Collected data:
=-=-=-=-=

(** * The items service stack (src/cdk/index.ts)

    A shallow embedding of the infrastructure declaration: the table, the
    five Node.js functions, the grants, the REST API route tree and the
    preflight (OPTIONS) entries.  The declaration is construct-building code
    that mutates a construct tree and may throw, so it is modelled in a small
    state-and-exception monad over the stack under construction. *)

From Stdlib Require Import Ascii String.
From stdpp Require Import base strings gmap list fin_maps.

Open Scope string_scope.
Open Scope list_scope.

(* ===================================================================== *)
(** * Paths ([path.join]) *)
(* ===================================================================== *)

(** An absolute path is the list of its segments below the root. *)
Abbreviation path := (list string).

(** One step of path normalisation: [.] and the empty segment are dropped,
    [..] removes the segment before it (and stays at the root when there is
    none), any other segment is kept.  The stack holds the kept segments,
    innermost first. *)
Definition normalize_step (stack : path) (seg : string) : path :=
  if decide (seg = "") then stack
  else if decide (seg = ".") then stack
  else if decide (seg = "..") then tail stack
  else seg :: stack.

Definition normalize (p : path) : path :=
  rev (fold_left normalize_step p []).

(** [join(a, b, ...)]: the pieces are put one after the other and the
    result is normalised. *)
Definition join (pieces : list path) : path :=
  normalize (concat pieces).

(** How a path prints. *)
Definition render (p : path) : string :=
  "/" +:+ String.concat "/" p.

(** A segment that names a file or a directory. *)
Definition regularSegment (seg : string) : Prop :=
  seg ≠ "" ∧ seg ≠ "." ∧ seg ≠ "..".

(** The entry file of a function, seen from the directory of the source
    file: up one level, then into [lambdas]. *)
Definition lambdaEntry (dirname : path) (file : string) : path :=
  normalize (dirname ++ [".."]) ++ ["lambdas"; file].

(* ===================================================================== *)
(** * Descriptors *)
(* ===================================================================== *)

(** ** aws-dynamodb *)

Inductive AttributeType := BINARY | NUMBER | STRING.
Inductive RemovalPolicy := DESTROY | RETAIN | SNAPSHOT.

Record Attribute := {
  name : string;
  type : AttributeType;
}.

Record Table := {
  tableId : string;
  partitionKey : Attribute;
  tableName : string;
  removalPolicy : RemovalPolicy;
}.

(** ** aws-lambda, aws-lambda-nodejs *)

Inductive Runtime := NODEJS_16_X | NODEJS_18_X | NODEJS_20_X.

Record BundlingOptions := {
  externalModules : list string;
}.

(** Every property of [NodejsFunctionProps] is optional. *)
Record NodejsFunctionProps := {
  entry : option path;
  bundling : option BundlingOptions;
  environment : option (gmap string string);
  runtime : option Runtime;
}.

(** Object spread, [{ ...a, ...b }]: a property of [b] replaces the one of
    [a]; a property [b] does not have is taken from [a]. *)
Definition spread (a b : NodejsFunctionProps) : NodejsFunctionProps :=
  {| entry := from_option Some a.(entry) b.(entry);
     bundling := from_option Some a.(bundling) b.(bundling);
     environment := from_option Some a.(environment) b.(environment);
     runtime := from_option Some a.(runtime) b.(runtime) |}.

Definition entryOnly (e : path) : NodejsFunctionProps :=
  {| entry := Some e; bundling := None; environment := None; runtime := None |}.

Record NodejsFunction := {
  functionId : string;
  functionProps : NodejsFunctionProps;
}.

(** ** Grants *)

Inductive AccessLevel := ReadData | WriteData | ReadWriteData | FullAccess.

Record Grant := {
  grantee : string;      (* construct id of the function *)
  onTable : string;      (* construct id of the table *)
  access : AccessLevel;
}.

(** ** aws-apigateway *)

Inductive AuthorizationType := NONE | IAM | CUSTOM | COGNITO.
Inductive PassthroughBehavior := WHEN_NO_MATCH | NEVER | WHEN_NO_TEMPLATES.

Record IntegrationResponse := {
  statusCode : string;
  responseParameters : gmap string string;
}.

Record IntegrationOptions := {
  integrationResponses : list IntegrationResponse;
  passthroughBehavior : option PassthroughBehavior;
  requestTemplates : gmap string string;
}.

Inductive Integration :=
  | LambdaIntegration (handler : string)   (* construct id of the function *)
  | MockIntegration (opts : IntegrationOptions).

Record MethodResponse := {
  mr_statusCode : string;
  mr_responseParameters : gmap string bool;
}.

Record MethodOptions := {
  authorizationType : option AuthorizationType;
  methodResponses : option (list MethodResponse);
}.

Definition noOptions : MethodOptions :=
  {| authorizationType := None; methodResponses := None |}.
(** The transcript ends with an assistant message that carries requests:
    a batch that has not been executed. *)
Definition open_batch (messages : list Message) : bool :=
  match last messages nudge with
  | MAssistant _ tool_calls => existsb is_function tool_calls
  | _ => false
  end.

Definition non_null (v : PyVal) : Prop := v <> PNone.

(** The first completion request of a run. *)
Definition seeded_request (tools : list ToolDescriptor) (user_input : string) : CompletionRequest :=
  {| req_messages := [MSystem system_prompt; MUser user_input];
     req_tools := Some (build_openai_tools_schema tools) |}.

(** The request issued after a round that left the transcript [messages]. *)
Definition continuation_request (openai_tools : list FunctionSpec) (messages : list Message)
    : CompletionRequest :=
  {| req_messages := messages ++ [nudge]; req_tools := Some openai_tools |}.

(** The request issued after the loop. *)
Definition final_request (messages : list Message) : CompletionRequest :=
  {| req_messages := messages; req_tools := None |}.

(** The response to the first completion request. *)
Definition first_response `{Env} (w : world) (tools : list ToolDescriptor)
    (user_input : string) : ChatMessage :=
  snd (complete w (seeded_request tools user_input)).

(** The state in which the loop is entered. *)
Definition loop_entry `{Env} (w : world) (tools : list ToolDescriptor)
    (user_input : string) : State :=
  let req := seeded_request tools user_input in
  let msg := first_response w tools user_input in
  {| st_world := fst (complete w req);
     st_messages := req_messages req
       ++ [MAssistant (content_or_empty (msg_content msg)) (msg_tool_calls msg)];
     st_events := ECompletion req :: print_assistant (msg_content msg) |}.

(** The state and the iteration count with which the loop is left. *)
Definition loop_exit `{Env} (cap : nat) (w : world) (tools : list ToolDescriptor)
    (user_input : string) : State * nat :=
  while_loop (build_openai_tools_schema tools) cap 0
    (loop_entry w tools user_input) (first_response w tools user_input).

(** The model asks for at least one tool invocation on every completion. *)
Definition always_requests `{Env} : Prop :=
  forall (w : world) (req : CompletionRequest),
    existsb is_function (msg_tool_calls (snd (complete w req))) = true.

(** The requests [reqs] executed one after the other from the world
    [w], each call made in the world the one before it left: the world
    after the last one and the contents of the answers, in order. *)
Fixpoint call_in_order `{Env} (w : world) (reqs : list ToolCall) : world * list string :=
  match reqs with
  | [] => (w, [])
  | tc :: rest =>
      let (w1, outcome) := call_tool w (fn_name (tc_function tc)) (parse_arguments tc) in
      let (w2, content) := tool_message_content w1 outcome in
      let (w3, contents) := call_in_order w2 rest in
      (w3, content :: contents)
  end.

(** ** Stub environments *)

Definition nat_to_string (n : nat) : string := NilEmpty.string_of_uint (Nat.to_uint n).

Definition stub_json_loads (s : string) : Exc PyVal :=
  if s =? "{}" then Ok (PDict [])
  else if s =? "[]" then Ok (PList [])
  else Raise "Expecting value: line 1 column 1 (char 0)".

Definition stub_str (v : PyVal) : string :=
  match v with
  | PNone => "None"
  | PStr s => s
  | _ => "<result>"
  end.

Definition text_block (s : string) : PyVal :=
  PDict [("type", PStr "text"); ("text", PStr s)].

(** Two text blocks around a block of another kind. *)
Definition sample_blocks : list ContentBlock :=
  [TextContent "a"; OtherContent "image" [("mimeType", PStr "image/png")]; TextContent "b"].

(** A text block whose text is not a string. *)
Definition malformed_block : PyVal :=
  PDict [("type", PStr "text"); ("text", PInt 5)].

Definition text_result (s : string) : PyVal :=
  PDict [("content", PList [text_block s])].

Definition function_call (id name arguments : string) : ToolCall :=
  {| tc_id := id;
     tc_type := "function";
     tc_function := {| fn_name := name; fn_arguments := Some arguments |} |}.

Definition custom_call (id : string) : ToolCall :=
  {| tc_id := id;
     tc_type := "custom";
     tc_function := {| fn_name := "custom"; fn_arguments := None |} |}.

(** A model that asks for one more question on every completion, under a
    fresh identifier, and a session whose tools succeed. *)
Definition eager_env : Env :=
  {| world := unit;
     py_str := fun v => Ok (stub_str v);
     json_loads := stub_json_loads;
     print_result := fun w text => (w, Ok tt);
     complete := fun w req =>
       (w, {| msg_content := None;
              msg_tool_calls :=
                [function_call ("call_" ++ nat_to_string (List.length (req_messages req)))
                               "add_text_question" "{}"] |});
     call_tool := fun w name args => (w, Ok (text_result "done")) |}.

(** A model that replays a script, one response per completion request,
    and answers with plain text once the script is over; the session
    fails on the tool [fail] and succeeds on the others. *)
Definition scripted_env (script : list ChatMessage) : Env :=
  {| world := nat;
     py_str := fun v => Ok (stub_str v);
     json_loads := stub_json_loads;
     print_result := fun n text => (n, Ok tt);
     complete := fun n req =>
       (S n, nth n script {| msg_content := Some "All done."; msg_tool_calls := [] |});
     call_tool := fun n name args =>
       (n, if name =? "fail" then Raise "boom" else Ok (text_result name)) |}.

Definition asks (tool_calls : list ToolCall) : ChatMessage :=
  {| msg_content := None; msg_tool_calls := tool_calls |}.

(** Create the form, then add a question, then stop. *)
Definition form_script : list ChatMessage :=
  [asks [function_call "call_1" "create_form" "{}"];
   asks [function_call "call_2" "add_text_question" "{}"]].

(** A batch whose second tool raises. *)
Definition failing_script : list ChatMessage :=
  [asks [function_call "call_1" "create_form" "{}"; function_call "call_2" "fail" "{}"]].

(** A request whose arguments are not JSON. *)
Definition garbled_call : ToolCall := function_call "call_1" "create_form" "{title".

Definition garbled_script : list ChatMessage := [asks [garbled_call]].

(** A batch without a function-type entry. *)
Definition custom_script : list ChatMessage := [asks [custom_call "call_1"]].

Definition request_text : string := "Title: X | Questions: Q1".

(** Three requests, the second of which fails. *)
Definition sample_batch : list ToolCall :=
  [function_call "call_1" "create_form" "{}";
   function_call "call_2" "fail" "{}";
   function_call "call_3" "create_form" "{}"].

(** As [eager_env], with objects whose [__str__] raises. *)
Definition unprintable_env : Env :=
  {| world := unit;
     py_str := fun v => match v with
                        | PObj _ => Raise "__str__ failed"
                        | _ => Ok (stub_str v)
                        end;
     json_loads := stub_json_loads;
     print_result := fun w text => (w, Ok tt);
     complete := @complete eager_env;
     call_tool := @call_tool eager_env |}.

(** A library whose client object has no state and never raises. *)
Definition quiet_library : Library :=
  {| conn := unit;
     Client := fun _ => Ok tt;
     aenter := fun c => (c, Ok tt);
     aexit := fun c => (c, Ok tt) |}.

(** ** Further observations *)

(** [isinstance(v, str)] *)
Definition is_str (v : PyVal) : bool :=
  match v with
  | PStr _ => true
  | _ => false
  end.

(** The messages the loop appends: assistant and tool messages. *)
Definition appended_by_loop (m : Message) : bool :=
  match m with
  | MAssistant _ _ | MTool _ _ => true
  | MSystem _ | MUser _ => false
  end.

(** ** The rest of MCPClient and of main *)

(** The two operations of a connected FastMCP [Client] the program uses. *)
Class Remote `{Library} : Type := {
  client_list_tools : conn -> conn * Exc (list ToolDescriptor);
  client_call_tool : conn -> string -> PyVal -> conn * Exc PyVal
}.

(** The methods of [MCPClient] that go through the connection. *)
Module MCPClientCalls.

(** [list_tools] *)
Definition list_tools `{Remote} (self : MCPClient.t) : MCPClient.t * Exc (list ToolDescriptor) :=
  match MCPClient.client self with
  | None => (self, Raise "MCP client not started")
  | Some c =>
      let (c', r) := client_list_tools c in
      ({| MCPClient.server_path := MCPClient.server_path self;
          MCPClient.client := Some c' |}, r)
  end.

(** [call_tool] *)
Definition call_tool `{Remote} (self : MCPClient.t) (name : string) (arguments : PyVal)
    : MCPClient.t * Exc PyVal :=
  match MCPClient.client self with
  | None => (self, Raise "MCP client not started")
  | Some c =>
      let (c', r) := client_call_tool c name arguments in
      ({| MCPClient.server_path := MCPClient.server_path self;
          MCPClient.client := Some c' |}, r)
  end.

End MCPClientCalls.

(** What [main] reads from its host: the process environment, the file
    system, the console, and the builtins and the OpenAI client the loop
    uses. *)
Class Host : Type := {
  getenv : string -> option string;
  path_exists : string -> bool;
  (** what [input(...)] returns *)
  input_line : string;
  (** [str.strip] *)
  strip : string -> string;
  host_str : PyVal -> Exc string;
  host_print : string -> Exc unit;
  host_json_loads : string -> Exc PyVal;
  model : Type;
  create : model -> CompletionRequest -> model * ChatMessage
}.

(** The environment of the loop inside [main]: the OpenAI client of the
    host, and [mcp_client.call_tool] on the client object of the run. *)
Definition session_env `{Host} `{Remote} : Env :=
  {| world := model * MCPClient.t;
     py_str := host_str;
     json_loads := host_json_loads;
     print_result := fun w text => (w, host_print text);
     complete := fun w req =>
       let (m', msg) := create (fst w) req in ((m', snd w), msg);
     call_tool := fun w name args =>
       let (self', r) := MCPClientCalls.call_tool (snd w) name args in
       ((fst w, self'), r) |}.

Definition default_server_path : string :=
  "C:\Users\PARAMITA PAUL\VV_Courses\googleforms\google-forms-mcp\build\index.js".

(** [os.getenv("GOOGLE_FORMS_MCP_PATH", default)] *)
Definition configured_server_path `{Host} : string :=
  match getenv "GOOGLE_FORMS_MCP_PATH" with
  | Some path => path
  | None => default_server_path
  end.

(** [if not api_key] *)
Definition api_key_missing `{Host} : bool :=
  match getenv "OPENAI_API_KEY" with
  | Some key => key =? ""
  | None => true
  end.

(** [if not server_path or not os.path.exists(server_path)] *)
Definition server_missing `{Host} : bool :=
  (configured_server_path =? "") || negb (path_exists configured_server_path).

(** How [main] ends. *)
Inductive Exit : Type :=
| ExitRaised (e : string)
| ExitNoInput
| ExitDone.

=-=-=-=-=

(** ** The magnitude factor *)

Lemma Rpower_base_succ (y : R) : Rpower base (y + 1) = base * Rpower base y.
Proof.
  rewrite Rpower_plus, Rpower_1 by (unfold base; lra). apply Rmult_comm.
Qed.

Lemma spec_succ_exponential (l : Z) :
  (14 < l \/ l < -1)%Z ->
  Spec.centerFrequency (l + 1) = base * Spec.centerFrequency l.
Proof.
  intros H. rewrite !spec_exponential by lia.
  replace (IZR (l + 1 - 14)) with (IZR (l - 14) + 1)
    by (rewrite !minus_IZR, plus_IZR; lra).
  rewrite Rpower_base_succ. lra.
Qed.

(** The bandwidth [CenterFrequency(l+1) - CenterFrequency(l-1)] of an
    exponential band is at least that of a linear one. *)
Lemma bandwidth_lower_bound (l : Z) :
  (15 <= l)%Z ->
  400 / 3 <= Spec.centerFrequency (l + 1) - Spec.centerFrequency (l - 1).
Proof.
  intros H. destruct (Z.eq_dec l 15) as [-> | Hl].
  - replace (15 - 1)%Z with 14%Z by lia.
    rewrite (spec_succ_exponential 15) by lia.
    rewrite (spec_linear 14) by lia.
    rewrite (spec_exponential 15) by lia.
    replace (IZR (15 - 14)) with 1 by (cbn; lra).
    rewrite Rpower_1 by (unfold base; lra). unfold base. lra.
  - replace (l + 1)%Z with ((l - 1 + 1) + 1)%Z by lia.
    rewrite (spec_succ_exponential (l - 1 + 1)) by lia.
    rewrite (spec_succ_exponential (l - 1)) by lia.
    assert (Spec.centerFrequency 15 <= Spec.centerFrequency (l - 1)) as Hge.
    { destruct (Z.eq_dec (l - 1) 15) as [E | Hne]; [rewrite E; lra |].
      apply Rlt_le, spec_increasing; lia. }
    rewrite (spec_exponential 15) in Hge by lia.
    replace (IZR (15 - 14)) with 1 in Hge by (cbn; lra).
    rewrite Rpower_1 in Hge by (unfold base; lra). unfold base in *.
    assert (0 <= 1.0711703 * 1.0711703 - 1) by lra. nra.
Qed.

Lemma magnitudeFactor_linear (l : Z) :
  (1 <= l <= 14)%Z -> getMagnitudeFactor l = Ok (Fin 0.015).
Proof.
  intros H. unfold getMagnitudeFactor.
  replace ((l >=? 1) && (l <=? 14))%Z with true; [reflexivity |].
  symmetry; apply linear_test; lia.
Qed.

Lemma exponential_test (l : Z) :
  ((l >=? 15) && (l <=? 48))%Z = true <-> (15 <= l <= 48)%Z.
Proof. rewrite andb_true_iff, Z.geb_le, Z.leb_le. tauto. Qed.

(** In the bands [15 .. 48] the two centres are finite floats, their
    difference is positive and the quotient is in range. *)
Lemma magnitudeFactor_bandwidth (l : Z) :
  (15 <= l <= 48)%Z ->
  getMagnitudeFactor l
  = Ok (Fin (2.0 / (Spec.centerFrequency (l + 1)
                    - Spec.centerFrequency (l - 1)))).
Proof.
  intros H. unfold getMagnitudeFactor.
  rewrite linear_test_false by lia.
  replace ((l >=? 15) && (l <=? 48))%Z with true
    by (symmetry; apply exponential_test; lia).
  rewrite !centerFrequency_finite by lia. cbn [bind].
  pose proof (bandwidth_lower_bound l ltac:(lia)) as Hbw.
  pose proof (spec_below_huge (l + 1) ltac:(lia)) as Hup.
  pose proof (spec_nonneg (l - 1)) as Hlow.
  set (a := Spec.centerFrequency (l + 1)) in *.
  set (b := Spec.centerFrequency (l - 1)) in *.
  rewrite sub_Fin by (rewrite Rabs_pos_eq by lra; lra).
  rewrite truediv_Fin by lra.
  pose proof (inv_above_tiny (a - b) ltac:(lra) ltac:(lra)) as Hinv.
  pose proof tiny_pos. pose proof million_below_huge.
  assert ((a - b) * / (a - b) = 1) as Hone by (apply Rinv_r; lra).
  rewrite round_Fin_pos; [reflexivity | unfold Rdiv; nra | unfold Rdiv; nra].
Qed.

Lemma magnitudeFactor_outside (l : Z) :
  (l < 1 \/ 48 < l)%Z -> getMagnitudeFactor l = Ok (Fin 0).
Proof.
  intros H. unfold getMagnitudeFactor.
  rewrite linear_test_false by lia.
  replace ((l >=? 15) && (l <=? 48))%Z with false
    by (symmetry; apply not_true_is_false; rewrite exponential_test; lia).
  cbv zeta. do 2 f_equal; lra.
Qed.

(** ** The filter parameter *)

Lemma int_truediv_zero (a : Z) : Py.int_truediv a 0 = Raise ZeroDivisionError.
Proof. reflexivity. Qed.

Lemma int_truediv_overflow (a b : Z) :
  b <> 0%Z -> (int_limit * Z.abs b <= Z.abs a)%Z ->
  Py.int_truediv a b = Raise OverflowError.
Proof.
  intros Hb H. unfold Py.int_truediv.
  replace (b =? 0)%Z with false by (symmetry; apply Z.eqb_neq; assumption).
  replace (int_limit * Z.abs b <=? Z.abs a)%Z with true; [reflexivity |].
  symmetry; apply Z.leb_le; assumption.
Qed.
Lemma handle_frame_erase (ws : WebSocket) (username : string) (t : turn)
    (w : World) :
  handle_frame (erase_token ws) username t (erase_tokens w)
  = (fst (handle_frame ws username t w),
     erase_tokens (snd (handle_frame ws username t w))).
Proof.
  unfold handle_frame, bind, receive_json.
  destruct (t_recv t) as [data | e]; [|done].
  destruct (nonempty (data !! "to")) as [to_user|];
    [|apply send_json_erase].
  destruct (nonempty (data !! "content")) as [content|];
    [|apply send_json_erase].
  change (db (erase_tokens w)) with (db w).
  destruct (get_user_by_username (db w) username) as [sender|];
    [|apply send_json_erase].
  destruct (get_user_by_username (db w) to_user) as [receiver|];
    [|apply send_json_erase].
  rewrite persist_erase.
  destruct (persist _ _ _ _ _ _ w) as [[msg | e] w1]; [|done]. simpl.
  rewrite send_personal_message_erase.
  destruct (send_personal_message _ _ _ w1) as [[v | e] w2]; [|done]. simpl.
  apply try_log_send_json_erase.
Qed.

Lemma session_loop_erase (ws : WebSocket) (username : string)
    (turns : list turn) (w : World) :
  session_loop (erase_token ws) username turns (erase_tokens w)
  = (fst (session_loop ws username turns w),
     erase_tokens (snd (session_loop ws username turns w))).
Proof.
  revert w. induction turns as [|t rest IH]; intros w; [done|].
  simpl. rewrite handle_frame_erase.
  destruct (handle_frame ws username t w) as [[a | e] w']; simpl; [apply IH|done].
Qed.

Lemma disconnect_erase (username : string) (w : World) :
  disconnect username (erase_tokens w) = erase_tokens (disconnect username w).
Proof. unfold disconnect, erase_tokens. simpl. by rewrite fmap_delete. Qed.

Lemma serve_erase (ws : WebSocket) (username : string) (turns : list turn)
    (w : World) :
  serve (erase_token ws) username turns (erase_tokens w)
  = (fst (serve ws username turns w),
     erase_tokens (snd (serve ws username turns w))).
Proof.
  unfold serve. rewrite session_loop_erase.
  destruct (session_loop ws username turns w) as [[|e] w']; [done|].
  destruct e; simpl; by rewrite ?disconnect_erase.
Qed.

=-=-=-=-=

## ASSIGNMENT:
Above are the records; print exactly the lines from the line with "let (w1, outcome)" to the line with "Definition text_result (s", including both, and nothing else.

## RESPONSE:
      let (w1, outcome) := call_tool w (fn_name (tc_function tc)) (parse_arguments tc) in
      let (w2, content) := tool_message_content w1 outcome in
      let (w3, contents) := call_in_order w2 rest in
      (w3, content :: contents)
  end.

(** ** Stub environments *)

Definition nat_to_string (n : nat) : string := NilEmpty.string_of_uint (Nat.to_uint n).

Definition stub_json_loads (s : string) : Exc PyVal :=
  if s =? "{}" then Ok (PDict [])
  else if s =? "[]" then Ok (PList [])
  else Raise "Expecting value: line 1 column 1 (char 0)".

Definition stub_str (v : PyVal) : string :=
  match v with
  | PNone => "None"
  | PStr s => s
  | _ => "<result>"
  end.

Definition text_block (s : string) : PyVal :=
  PDict [("type", PStr "text"); ("text", PStr s)].

(** Two text blocks around a block of another kind. *)
Definition sample_blocks : list ContentBlock :=
  [TextContent "a"; OtherContent "image" [("mimeType", PStr "image/png")]; TextContent "b"].

(** A text block whose text is not a string. *)
Definition malformed_block : PyVal :=
  PDict [("type", PStr "text"); ("text", PInt 5)].

Definition text_result (s : string) : PyVal :=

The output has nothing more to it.